Ärzte fühlen sich in die Erwartungshaltung ihrer jeweiligen Patienten ein und verschreiben dann gelegentlich wider besseres Wissen ein Antibiotikum gegen akute Atemwegsinfekte, besonders nachmittags.

© Alexander Raths / fotolia.com

BOSTON. Die Versuchung, einem Patienten mit Husten oder schwerem Schnupfen wider besseren Wissens ein Antibiotikum zu verschreiben, ist in der Hausarztpraxis groß:

Die Patienten verlangen oft vehement danach, man selbst hat das Bedürfnis, zu handeln, oder spürt auch mal den Drang, eine ausgedehnte Visite zu beenden. Und nicht zuletzt ist da die Angst, man könnte eine Komplikation übersehen.

Wie ein Team von Wissenschaftlern aus Boston jetzt zeigen konnte, knicken offenbar viele Ärzte im Lauf des Tages unter diesem Druck ein. Dieses Phänomen bezeichnen die Wissenschaftler als "Entscheidungsmüdigkeit"- ein Begriff, den Psychologen im Zusammenhang mit Gerichtsentscheidungen geprägt haben (JAMA Internal Medicine, online 6. Oktober 2014).

Resignierter Griff zum Rezeptblock?

So wie Richter, die zu fortgeschrittener Stunde zunehmend geneigt sind, härtere Strafen zu verhängen, greifen Ärzte offenbar über den Tag hinweg immer öfter resigniert zum Rezeptblock, auch wenn ihnen wohl bewusst ist, dass das verschriebene Antibiotikum beim unkomplizierten Atemwegsinfekt nichts hilft.

Um zu belegen, dass die Hypothese von der "Entscheidungs-Fatigue" auch für die Arztpraxen gilt, hat die Arbeitsgruppe um Dr. Jeffrey A. Linder vom Brigham and Women's Hospital in Boston die Daten von 21.867 Patienten aus 23 Praxen der Primärversorgung ausgewertet.

Alle untersuchten Patienten hatten wegen eines akuten Atemwegsinfekts den Arzt aufgesucht. Chronische Erkrankungen oder Erkrankungen, die zwangsläufig eine antibiotische Therapie erfordert hätten, waren dabei ausgeschlossen.

Wie Linder und seine Kollegen berichten, hatten die Ärzte in 44 Prozent der Fälle ein Antibiotikum verschrieben. Die Verschreibungsrate stieg zwischen acht Uhr morgens und vier Uhr nachmittags deutlich an.

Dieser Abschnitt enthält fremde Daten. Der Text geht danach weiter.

(** * The Text-Limiter of scripts/utils.js

    A shallow embedding of [trimElementTextToCharLimit] and of the part of
    the DOM it touches, followed by the properties of the walk: budget,
    whitespace handling, truncation, frame conditions and cost. The asset
    path helpers and [getNewElem] of the same file and [decorate] of the
    hero banner block follow, on the same model of the DOM. *)

From Stdlib Require Import ZArith NArith List Bool Lia String Ascii.
Import ListNotations.
Open Scope Z_scope.

(** ** JavaScript strings

    A DOMString is a sequence of UTF-16 code units; [length] and [slice]
    count code units. *)

Definition CodeUnit := N.
Definition DOMString := list CodeUnit.

Definition js_length (s : DOMString) : Z := Z.of_nat (List.length s).

(** Clamping of one argument of [String.prototype.slice]: a negative index
    counts from the end of the string. *)
Definition relative_index (len k : Z) : Z :=
  if k <? 0 then Z.max (len + k) 0 else Z.min k len.

(** [s.slice(start, end)]. *)
Definition js_slice (s : DOMString) (start end_ : Z) : DOMString :=
  let len := js_length s in
  let from := relative_index len start in
  let to := relative_index len end_ in
  firstn (Z.to_nat (Z.max (to - from) 0)) (skipn (Z.to_nat from) s).

(** The class [\s] of ECMAScript regular expressions (WhiteSpace and
    LineTerminator code points, all of them in the basic plane). *)
Definition is_whitespace (c : CodeUnit) : bool :=
  ((9 <=? c) && (c <=? 13) || (c =? 32) || (c =? 160) || (c =? 5760)
   || (8192 <=? c) && (c <=? 8202) || (c =? 8232) || (c =? 8233)
   || (c =? 8239) || (c =? 8287) || (c =? 12288) || (c =? 65279))%N.

(** [/\S/.test(s)]: some code unit of [s] is not white space. *)
Definition test_S (s : DOMString) : bool :=
  existsb (fun c => negb (is_whitespace c)) s.

(** String literals of the examples (ASCII only). *)
Definition lit (s : string) : DOMString :=
  map N_of_ascii (list_ascii_of_string s).

(** ** DOM nodes

    The nodes that can occur below an element, told apart by [nodeType] as
    the source does. Every one of them implements [ChildNode.remove]. *)

Inductive CharDataKind := CDATA_SECTION | PROCESSING_INSTRUCTION | COMMENT.

Unset Elimination Schemes.
Inductive Node : Type :=
| Text (textContent : DOMString)
| Element (tagName : DOMString)
          (attributes : list (DOMString * DOMString))
          (childNodes : list Node)
| CharData (kind : CharDataKind) (data : DOMString).
Set Elimination Schemes.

Dies betraf nicht nur Fälle, in denen, schreiben die Forscher, "manchmal" ein Antibiotikum indiziert ist, sondern - wenn auch in geringerem Maße - auch diejenigen Fälle, bei denen eine solche Indikation den Leitlinien zufolge nicht besteht.

In Relation zur ersten Praxisstunde lag die Wahrscheinlichkeitsrate einer Antibiotika-Verschreibung in der zweiten Stunde bei 1,01, in der dritten bei 1,14 und in der vierten bei 1,26 (pTrend < 0,001).

Nur scheinbar die einfachste Lösung

Ein Mittel gegen den erlahmenden Widerstand auf Arztseite zu finden, ist nicht leicht, schreiben Linder und Kollegen. Schließlich erscheine der Griff zum Antibiotikum im Moment oft als die einfachste Lösung.

Die Autoren schlagen vor, die Sprechstunden besser zu takten, gezielt Pausen einzulegen, auch mal einen Snack zwischendurch zu sich zu nehmen. Geeignet sei alles, was der "Erosion der Selbstkontrolle" entgegenwirke. (eo)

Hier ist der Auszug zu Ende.